(** * Campus-Dash: the order transaction and the cart state machine

    A shallow embedding of [services/mockBackend.ts] ([placeOrder],
    [getUserOrders]), of the Dexie tables declared in [localDB.ts], and of
    the cart functions of [App.tsx] ([addToCart], [updateQuantity]),
    followed by the properties of the design document that concern them.

    Modelling conventions.
    - A JavaScript [number] holding a stock, a quantity or a price is a [Z]:
      the catalogue and the cart only hold whole numbers, and the code only
      adds, subtracts and compares them.
    - A Dexie table is the list of its records; its primary key is the
      record's [id] field, so a well-formed table holds no two records with
      the same [id] ([Table.wf]).
    - [Math.random] and [new Date] are read from an explicit environment.
    - [await delay(ms)] only waits and is left out. *)

From Stdlib Require Import ZArith List String Ascii Bool Lia.
From Stdlib Require Import Permutation Sorted.
Import ListNotations.

Local Open Scope string_scope.
Local Open Scope list_scope.
Local Open Scope Z_scope.

Infix "==" := String.eqb (at level 70, no associativity).

(* ================================================================== *)
(** ** types.ts *)

Inductive Tag : Type :=
  | BestSeller | Essential | ExamFuel | New | Summer.

Module Product.
Record t : Type := mk
  { id : string;
    name : string;
    price : Z;
    category : string;
    image : string;
    tag : option Tag;
    description : option string;
    stock : Z }.

(** [{ ...product, stock: s }] *)
Definition with_stock (p : t) (s : Z) : t :=
  mk (id p) (name p) (price p) (category p) (image p) (tag p)
     (description p) s.
End Product.

(** [interface CartItem extends Product { quantity: number }]: the
    inherited fields are kept together in [base]. A line is built with
    [{ ...product, quantity: 1 }], a copy of fields that are all strings
    and numbers, so it shares nothing with the product record it was made
    from. *)
Module CartItem.
Record t : Type := mk
  { base : Product.t;
    quantity : Z }.

Definition id (c : t) : string := Product.id (base c).
Definition name (c : t) : string := Product.name (base c).
Definition price (c : t) : Z := Product.price (base c).

(** [{ ...item, quantity: q }] *)
Definition with_quantity (c : t) (q : Z) : t := mk (base c) q.
End CartItem.

Inductive Status : Type := confirmed | cancelled | pending.

Record DeliveryDetails : Type := mkDelivery
  { hostel : string;
    room : string }.

Module Order.
Record t : Type := mk
  { id : string;
    userId : string;
    items : list CartItem.t;
    totalAmount : Z;
    status : Status;
    createdAt : string;
    deliveryDetails : DeliveryDetails }.
End Order.

(* ================================================================== *)
(** ** JavaScript string helpers (ASCII range) *)

Definition toUpperAscii (c : ascii) : ascii :=
  let n := N_of_ascii c in
  if ((97 <=? n) && (n <=? 122))%N then ascii_of_N (n - 32) else c.

Definition toLowerAscii (c : ascii) : ascii :=
  let n := N_of_ascii c in
  if ((65 <=? n) && (n <=? 90))%N then ascii_of_N (n + 32) else c.

Fixpoint mapString (f : ascii -> ascii) (s : string) : string :=
  match s with
  | EmptyString => EmptyString
  | String c rest => String (f c) (mapString f rest)
  end.

Definition toUpperCase : string -> string := mapString toUpperAscii.
Definition toLowerCase : string -> string := mapString toLowerAscii.

(** The characters [Number.prototype.toString(36)] produces after the
    decimal point: digits and lower-case letters. *)
Definition isBase36 (c : ascii) : bool :=
  let n := N_of_ascii c in
  (((48 <=? n) && (n <=? 57)) || ((97 <=? n) && (n <=? 122)))%N.

Fixpoint allChars (f : ascii -> bool) (s : string) : bool :=
  match s with
  | EmptyString => true
  | String c rest => f c && allChars f rest
  end.

(* ================================================================== *)
(** ** localDB.ts: the Dexie database *)

Record DB : Type := mkDB
  { products : list Product.t;
    orders : list Order.t }.

Inductive Error : Type :=
  (** [new Error(`Insufficient stock for ${name}. Only ${left} left.`)] *)
  | InsufficientStock (name : string) (left : Z)
  (** Dexie's rejection of [Table.add] on a primary key already present. *)
  | ConstraintError (key : string).

Inductive result (A : Type) : Type :=
  | Ok (a : A)
  | Throw (e : Error).
Arguments Ok {A} a.
Arguments Throw {A} e.

(** Code running inside a transaction: it reads and writes a working copy
    of the database and either returns or throws; the working copy at the
    moment of the throw is kept so that one can see what had been written. *)
Definition Tx (A : Type) : Type := DB -> result A * DB.

Definition ret {A} (a : A) : Tx A := fun db => (Ok a, db).

Definition throw {A} (e : Error) : Tx A := fun db => (Throw e, db).

Definition bind {A B} (m : Tx A) (k : A -> Tx B) : Tx B :=
  fun db =>
    match m db with
    | (Ok a, db') => k a db'
    | (Throw e, db') => (Throw e, db')
    end.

══════════

### THE PROBLEM
Only the lines from the one containing "totalAmount : Z;" through the one containing "if ((97 <=? n)" are to be retyped, both boundary lines included, with no other material.

### RESPONSE BELOW
    totalAmount : Z;
    status : Status;
    createdAt : string;
    deliveryDetails : DeliveryDetails }.
End Order.

(* ================================================================== *)
(** ** JavaScript string helpers (ASCII range) *)

Definition toUpperAscii (c : ascii) : ascii :=
  let n := N_of_ascii c in
  if ((97 <=? n) && (n <=? 122))%N then ascii_of_N (n - 32) else c.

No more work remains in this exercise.